START STORED DATA
(* ===== verification/Binary.v ===== *)
(** Strings of bits packed into bytes: [src/utility/binary.cpp]. The most
    significant bit of the first block is the first bit, and the bits of the
    last block beyond the size are clear. The operations on blocks implement
    those on lists of bits. *)

From S2P Require Import Prelude Text Endian Reader Writer.

Module binary.

Record t := mk { blocks : list Z; final_block_excess : nat }.

Definition bits_per_block : nat := 8.

Definition blocks_size (bit_size : nat) : nat :=
  if (bit_size =? 0)%nat then 0%nat else ((bit_size - 1) / bits_per_block + 1)%nat.

Definition is_base2 (text : list Z) : bool := forallb (fun c => (c =? 48) || (c =? 49)) text.

Definition default : t := mk [] 0.

(** [std::vector::resize] with zeros *)
Definition resize_blocks (n : nat) (l : list Z) : list Z := take n l ++ repeat 0 (n - length l).

Definition resize (size : nat) (b : t) : t :=
  let blocks := resize_blocks (blocks_size size) (blocks b) in
  let offset := (size mod bits_per_block)%nat in
  if (0 <? offset)%nat then
    let excess := (bits_per_block - offset)%nat in
    let mask := u8 (Z.shiftl 0xFF (Z.of_nat excess)) in
    mk (alter (fun x => Z.land x mask) (length blocks - 1)%nat blocks) excess
  else mk blocks 0.

(** [binary(size_type, data_slice)] *)
Definition of_blocks (size : nat) (data : list Z) : t :=
  if (length data =? 0)%nat then default
  else resize size (mk (data ++ repeat 0 (blocks_size size - length data)) 0).

(** [binary(size_type, uint32_t)] *)
Definition of_number (size : nat) (number : Z) : t := of_blocks size (to_little_endian 4 number).

Definition get (b : t) (index : nat) : bool :=
  let block_index := (index / bits_per_block)%nat in
  let block := nth block_index (blocks b) 0 in
  let offset := (index - block_index * bits_per_block)%nat in
  let bitmask := u8 (Z.shiftl 1 (Z.of_nat (bits_per_block - offset - 1))) in
  Z.land block bitmask >? 0.

Definition size (b : t) : nat := (length (blocks b) * bits_per_block - final_block_excess b)%nat.

(** [operator<<] *)
Definition encoded (b : t) : list Z := map (fun i => if get b i then 49 else 48) (seq 0 (size b)).

Definition shift_left (distance : nat) (b : t) : t :=
  let initial_size := size b in
  let count := length (blocks b) in
  let destination_size := if (distance <? initial_size)%nat then (initial_size - distance)%nat else 0%nat in
  let block_offset := (distance / bits_per_block)%nat in
  let offset := (distance mod bits_per_block)%nat in
  let block i :=
    let trailing_bits :=
      if negb (offset =? 0)%nat && (block_offset + i + 1 <? count)%nat
      then Z.shiftr (nth (block_offset + i + 1) (blocks b) 0) (Z.of_nat (bits_per_block - offset)) else 0 in
    let leading_bits :=
      if (block_offset + i <? count)%nat
      then u8 (Z.shiftl (nth (block_offset + i) (blocks b) 0) (Z.of_nat offset)) else 0 in
    Z.lor leading_bits trailing_bits in
  resize destination_size (mk (map block (seq 0 count)) (final_block_excess b)).

(** The loop over the blocks, with the last value of [previous]. *)
Fixpoint shift_right_loop (offset : nat) (previous : Z) (l : list Z) : list Z * Z :=
  match l with
  | [] => ([], previous)
  | current :: l =>
      let leading_bits := u8 (Z.shiftl previous (Z.of_nat (bits_per_block - offset))) in
      let trailing_bits := Z.shiftr current (Z.of_nat offset) in
      let '(out, last) := shift_right_loop offset current l in
      (Z.lor leading_bits trailing_bits :: out, last)
  end.

Definition shift_right (distance : nat) (b : t) : t :=
  let initial_size := size b in
  let offset := (distance mod bits_per_block)%nat in
  let offset_blocks := (distance / bits_per_block)%nat in
  let destination_size := (initial_size + distance)%nat in
  let '(shifted, previous) := shift_right_loop offset 0 (blocks b) in
  let r := resize destination_size (mk (repeat 0 offset_blocks ++ shifted) (final_block_excess b)) in
  if (offset_blocks + length (blocks b) <? length (blocks r))%nat
  then mk (alter (fun _ => u8 (Z.shiftl previous (Z.of_nat (bits_per_block - offset)))) (length (blocks r) - 1)%nat (blocks r))
         (final_block_excess r)
  else r.

(** [blocks_[offset + i] |= other[i]] for each [i] *)
Fixpoint or_blocks (offset : nat) (other l : list Z) : list Z :=
  match other with
  | [] => l
  | x :: other => or_blocks (S offset) other (alter (fun y => Z.lor y x) offset l)
  end.

Definition append (b post : t) : t :=
  let block_offset := (size b / bits_per_block)%nat in
  let offset := (size b mod bits_per_block)%nat in
  let duplicate := shift_right offset (of_blocks (size post) (blocks post)) in
  let r := resize (size b + size post)%nat b in
  mk (or_blocks block_offset (blocks duplicate) (blocks r)) (final_block_excess r).

Definition prepend (b prior : t) : t :=
  let r := shift_right (size prior) b in
  mk (or_blocks 0 (blocks prior) (blocks r)) (final_block_excess r).

(** The sum of the arguments is that of [size_t]. *)
Definition substring (start length : Z) (b : t) : t :=
  let current_size := Z.of_nat (size b) in
  let start := if start >? current_size then current_size else start in
  let length := if (length =? max_uint64) || (u64 (start + length) >? current_size)
                then current_size - start else length in
  resize (Z.to_nat length) (shift_left (Z.to_nat start) (of_blocks (size b) (blocks b))).

Definition eqb (a b : t) : bool :=
  if negb (size a =? size b)%nat then false
  else forallb (fun i => Bool.eqb (get a i) (get b i)) (seq 0 (size a)).

Definition is_prefix_of (b : t) (field : list Z) : bool := eqb b (of_blocks (size b) field).
Definition is_prefix_of_number (b : t) (field : Z) : bool := is_prefix_of b (to_little_endian 4 field).
Definition is_prefix_of_binary (b field : t) : bool := is_prefix_of b (blocks field).

Definition assign (self other : t) : t := mk (blocks other) (final_block_excess other).

(** [in >> bitstring]: white space is skipped, and the string ends at the next. *)
Fixpoint token (text : list Z) : list Z :=
  match text with
  | c :: text => if is_space c then [] else c :: token text
  | [] => []
  end.

(** The loop of [operator>>]: the blocks that are complete, the last one and the
    number of bits it has left; [None]: a character is not a bit. *)
Fixpoint parse_loop (out : list Z) (block : Z) (bit_iterator : nat) (text : list Z) : option (list Z * Z * nat) :=
  match text with
  | [] => Some (out, block, bit_iterator)
  | c :: text =>
      if negb (c =? 48) && negb (c =? 49) then None
      else
        let block := if c =? 49 then Z.lor block (u8 (Z.shiftl 1 (Z.of_nat (bit_iterator - 1)))) else block in
        let bit_iterator := (bit_iterator - 1)%nat in
        if (bit_iterator =? 0)%nat then parse_loop (out ++ [block]) 0 bits_per_block text
        else parse_loop out block bit_iterator text
  end.

Definition of_string (bit_string : list Z) : t :=
  let bitstring := token (trim_left bit_string) in
  match parse_loop [] 0 bits_per_block bitstring with
  | None => default
  | Some (out, block, bit_iterator) =>
      let out := if negb (bit_iterator =? bits_per_block)%nat then out ++ [block] else out in
      resize (length bitstring) (mk out 0)
  end.

(** ** Blocks as bits *)

Definition byte_bits (x : Z) : list bool := map (fun i => Z.testbit x (7 - Z.of_nat i)) (seq 0 8).
Definition flat (l : list Z) : list bool := concat (map byte_bits l).
Notation zeros n := (repeat false n).

(** [b] holds the bits [bs]. *)
Definition represents (b : t) (bs : list bool) : Prop :=
  bytes_ok (blocks b) /\ (final_block_excess b < 8)%nat /\ flat (blocks b) = bs ++ zeros (final_block_excess b).

Lemma length_flat l : length (flat l) = (8 * length l)%nat.
Proof. unfold flat. induction l as [|x l IH]; [done|]. cbn [map concat]. rewrite length_app, IH. simpl. lia. Qed.

Lemma flat_app l k : flat (l ++ k) = flat l ++ flat k.
Proof. unfold flat. by rewrite map_app, concat_app. Qed.

Lemma flat_cons x l : flat (x :: l) = byte_bits x ++ flat l.
Proof. done. Qed.

Lemma flat_zeros n : flat (repeat 0 n) = zeros (8 * n).
Proof.
  induction n as [|n IH]; [done|]. replace (8 * S n)%nat with (8 + 8 * n)%nat by lia.
  rewrite repeat_app. cbn [repeat]. change (0 :: repeat 0 n) with ([0] ++ repeat 0 n). by rewrite flat_app, IH.
Qed.

Lemma flat_take n l : flat (take n l) = take (8 * n) (flat l).
Proof.
  revert n. induction l as [|x l IH]; intros [|n]; [done|done|done|].
  change (take (S n) (x :: l)) with ([x] ++ take n l). change (x :: l) with ([x] ++ l).
  rewrite !flat_app, IH. rewrite take_app_ge by (rewrite length_flat; simpl; lia).
  rewrite length_flat. simpl (length [x]). do 2 f_equal. lia.
Qed.

Lemma flat_drop n l : flat (drop n l) = drop (8 * n) (flat l).
Proof.
  rewrite <- (take_drop n l) at 2. rewrite flat_app. destruct (decide (n <= length l)%nat).
  - rewrite drop_app_length'; [done|]. rewrite length_flat, length_take. lia.
  - rewrite (drop_ge l) by lia. rewrite app_nil_r, drop_ge; [done|]. rewrite length_flat, length_take. lia.
Qed.

(** The bytes of the offsets below eight. *)
Lemma block_forall (f : nat -> Z -> bool) :
  forallb (fun o => forallb (f o) (map Z.of_nat (seq 0 256))) (seq 0 8) = true ->
  forall o x, (o < 8)%nat -> byte_ok x -> f o x = true.
Proof.
  intros Hf o x Ho Hx. rewrite forallb_forall in Hf. apply byte_forall; [|done]. apply Hf, in_seq. lia.
Qed.

Lemma bits_mask o x : (o < 8)%nat -> byte_ok x ->
  byte_bits (Z.land x (u8 (Z.shiftl 0xFF (Z.of_nat o)))) = take (8 - o) (byte_bits x) ++ zeros o /\
  byte_ok (Z.land x (u8 (Z.shiftl 0xFF (Z.of_nat o)))).
Proof.
  intros Ho Hx. pose proof (block_forall (fun o x =>
    bool_decide (byte_bits (Z.land x (u8 (Z.shiftl 0xFF (Z.of_nat o)))) = take (8 - o) (byte_bits x) ++ zeros o) &&
    bool_decide (byte_ok (Z.land x (u8 (Z.shiftl 0xFF (Z.of_nat o))))))) as Hf.
  specialize (Hf ltac:(by vm_compute) o x Ho Hx). cbv beta in Hf. rewrite andb_true_iff, !bool_decide_eq_true in Hf. done.
Qed.

Lemma bits_shiftl o x : (o < 8)%nat -> byte_ok x -> byte_bits (u8 (Z.shiftl x (Z.of_nat o))) = drop o (byte_bits x) ++ zeros o.
Proof.
  intros Ho Hx. apply (bool_decide_eq_true_1 _). revert o x Ho Hx.
  apply (block_forall (fun o x => bool_decide (byte_bits (u8 (Z.shiftl x (Z.of_nat o))) = drop o (byte_bits x) ++ zeros o))).
  by vm_compute.
Qed.

Lemma bits_shiftl_high o x : (o < 8)%nat -> byte_ok x ->
  byte_bits (u8 (Z.shiftl x (Z.of_nat (8 - o)))) = drop (8 - o) (byte_bits x) ++ zeros (8 - o).
Proof.
  intros Ho Hx. apply (bool_decide_eq_true_1 _). revert o x Ho Hx.
  apply (block_forall (fun o x => bool_decide (byte_bits (u8 (Z.shiftl x (Z.of_nat (8 - o)))) = drop (8 - o) (byte_bits x) ++ zeros (8 - o)))).
  by vm_compute.
Qed.

Lemma bits_shiftr o x : (o < 8)%nat -> byte_ok x ->
  byte_bits (Z.shiftr x (Z.of_nat o)) = zeros o ++ take (8 - o) (byte_bits x) /\ byte_ok (Z.shiftr x (Z.of_nat o)).
Proof.
  intros Ho Hx. pose proof (block_forall (fun o x =>
    bool_decide (byte_bits (Z.shiftr x (Z.of_nat o)) = zeros o ++ take (8 - o) (byte_bits x)) &&
    bool_decide (byte_ok (Z.shiftr x (Z.of_nat o))))) as Hf.
  specialize (Hf ltac:(by vm_compute) o x Ho Hx). cbv beta in Hf. rewrite andb_true_iff, !bool_decide_eq_true in Hf. done.
Qed.

Lemma bits_shiftr_high o x : (o < 8)%nat -> byte_ok x ->
  byte_bits (Z.shiftr x (Z.of_nat (8 - o))) = zeros (8 - o) ++ take o (byte_bits x) /\ byte_ok (Z.shiftr x (Z.of_nat (8 - o))).
Proof.
  intros Ho Hx. pose proof (block_forall (fun o x =>
    bool_decide (byte_bits (Z.shiftr x (Z.of_nat (8 - o))) = zeros (8 - o) ++ take o (byte_bits x)) &&
    bool_decide (byte_ok (Z.shiftr x (Z.of_nat (8 - o)))))) as Hf.
  specialize (Hf ltac:(by vm_compute) o x Ho Hx). cbv beta in Hf. rewrite andb_true_iff, !bool_decide_eq_true in Hf. done.
Qed.

Lemma bits_lor x y : byte_bits (Z.lor x y) = zip_with orb (byte_bits x) (byte_bits y).
Proof. unfold byte_bits. cbn [seq map zip_with]. by rewrite !Z.lor_spec. Qed.

Lemma or_zeros_r l : zip_with orb l (zeros (length l)) = l.
Proof. induction l as [|b l IH]; [done|]. cbn [length repeat zip_with]. by rewrite orb_false_r, IH. Qed.

Lemma or_zeros_l l : zip_with orb (zeros (length l)) l = l.
Proof. induction l as [|b l IH]; [done|]. cbn [length repeat zip_with]. by rewrite IH. Qed.

(** A list over zeros next to zeros over a list. *)
Lemma or_beside l k m n : length l = n -> length k = m -> zip_with orb (l ++ zeros m) (zeros n ++ k) = l ++ k.
Proof.
  intros <- <-. rewrite zip_with_app by (by rewrite repeat_length). by rewrite or_zeros_r, or_zeros_l.
Qed.

(** ** Sizes *)

Lemma blocks_size_bounds n : (n <= 8 * blocks_size n < n + 8)%nat.
Proof.
  unfold blocks_size, bits_per_block. destruct (Nat.eqb_spec n 0); [lia|].
  pose proof (Nat.div_mod_eq (n - 1) 8). pose proof (Nat.mod_upper_bound (n - 1) 8 ltac:(lia)). lia.
Qed.

Lemma represents_size b bs : represents b bs -> size b = length bs.
Proof.
  intros (_ & He & Hf). apply (f_equal length) in Hf. rewrite length_flat, length_app, repeat_length in Hf.
  unfold size, bits_per_block. lia.
Qed.
(** ** Codes of the system *)

(** The names of [boost::system::errc] that the code tests, and any other
    value. *)
Inductive boost_error :=
| boost_success
| boost_connection_aborted
| boost_connection_refused
| boost_connection_reset
| boost_not_connected
| boost_operation_canceled
| boost_operation_not_permitted
| boost_operation_not_supported
| boost_owner_dead
| boost_permission_denied
| boost_address_family_not_supported
| boost_address_not_available
| boost_bad_address
| boost_destination_address_required
| boost_broken_pipe
| boost_host_unreachable
| boost_network_down
| boost_network_reset
| boost_network_unreachable
| boost_no_link
| boost_no_protocol_option
| boost_no_such_file_or_directory
| boost_not_a_socket
| boost_protocol_not_supported
| boost_wrong_protocol_type
| boost_address_in_use
| boost_already_connected
| boost_connection_already_in_progress
| boost_operation_in_progress
| boost_bad_message
| boost_illegal_byte_sequence
| boost_io_error
| boost_message_size
| boost_no_message_available
| boost_no_message
| boost_no_stream_resources
| boost_not_a_stream
| boost_protocol_error
| boost_stream_timeout
| boost_timed_out
| boost_cross_device_link
| boost_bad_file_descriptor
| boost_device_or_resource_busy
| boost_directory_not_empty
| boost_executable_format_error
| boost_file_exists
| boost_file_too_large
| boost_filename_too_long
| boost_invalid_seek
| boost_is_a_directory
| boost_no_space_on_device
| boost_no_such_device
| boost_no_such_device_or_address
| boost_read_only_file_system
| boost_text_file_busy
| boost_too_many_files_open
| boost_too_many_files_open_in_system
| boost_too_many_links
| boost_too_many_symbolic_link_levels
| boost_argument_list_too_long
| boost_argument_out_of_domain
| boost_function_not_supported
| boost_identifier_removed
| boost_inappropriate_io_control_operation
| boost_interrupted
| boost_invalid_argument
| boost_no_buffer_space
| boost_no_child_process
| boost_no_lock_available
| boost_no_such_process
| boost_not_a_directory
| boost_not_enough_memory
| boost_operation_would_block
| boost_resource_deadlock_would_occur
| boost_result_out_of_range
| boost_state_not_recoverable
| boost_value_too_large
| boost_other.

Definition boost_to_error_code (ec : boost_error) : code :=
  match ec with
  | boost_success => success
  | boost_connection_aborted | boost_connection_refused | boost_connection_reset | boost_not_connected
  | boost_operation_canceled | boost_operation_not_permitted | boost_operation_not_supported
  | boost_owner_dead | boost_permission_denied => operation_failed
  | boost_address_family_not_supported | boost_address_not_available | boost_bad_address
  | boost_destination_address_required => resolve_failed
  | boost_broken_pipe | boost_host_unreachable | boost_network_down | boost_network_reset
  | boost_network_unreachable | boost_no_link | boost_no_protocol_option
  | boost_no_such_file_or_directory | boost_not_a_socket | boost_protocol_not_supported
  | boost_wrong_protocol_type => network_unreachable
  | boost_address_in_use | boost_already_connected | boost_connection_already_in_progress
  | boost_operation_in_progress => address_in_use
  | boost_bad_message | boost_illegal_byte_sequence | boost_io_error | boost_message_size
  | boost_no_message_available | boost_no_message | boost_no_stream_resources | boost_not_a_stream
  | boost_protocol_error => bad_stream
  | boost_stream_timeout | boost_timed_out => channel_timeout
  | boost_cross_device_link | boost_bad_file_descriptor | boost_device_or_resource_busy
  | boost_directory_not_empty | boost_executable_format_error | boost_file_exists | boost_file_too_large
  | boost_filename_too_long | boost_invalid_seek | boost_is_a_directory | boost_no_space_on_device
  | boost_no_such_device | boost_no_such_device_or_address | boost_read_only_file_system
  | boost_text_file_busy | boost_too_many_files_open | boost_too_many_files_open_in_system
  | boost_too_many_links | boost_too_many_symbolic_link_levels => file_system
  | boost_argument_list_too_long | boost_argument_out_of_domain | boost_function_not_supported
  | boost_identifier_removed | boost_inappropriate_io_control_operation | boost_interrupted
  | boost_invalid_argument | boost_no_buffer_space | boost_no_child_process | boost_no_lock_available
  | boost_no_such_process | boost_not_a_directory | boost_not_enough_memory
  | boost_operation_would_block | boost_resource_deadlock_would_occur | boost_result_out_of_range
  | boost_state_not_recoverable | boost_value_too_large => unknown
  | boost_other => unknown
  end.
END STORED DATA
Nothing but the lines from the start of the data above through the line with "Record t := mk" should appear in your answer, copied exactly.

*WRITTEN ANSWER*
(* ===== verification/Binary.v ===== *)
(** Strings of bits packed into bytes: [src/utility/binary.cpp]. The most
    significant bit of the first block is the first bit, and the bits of the
    last block beyond the size are clear. The operations on blocks implement
    those on lists of bits. *)

From S2P Require Import Prelude Text Endian Reader Writer.

Module binary.

Record t := mk { blocks : list Z; final_block_excess : nat }.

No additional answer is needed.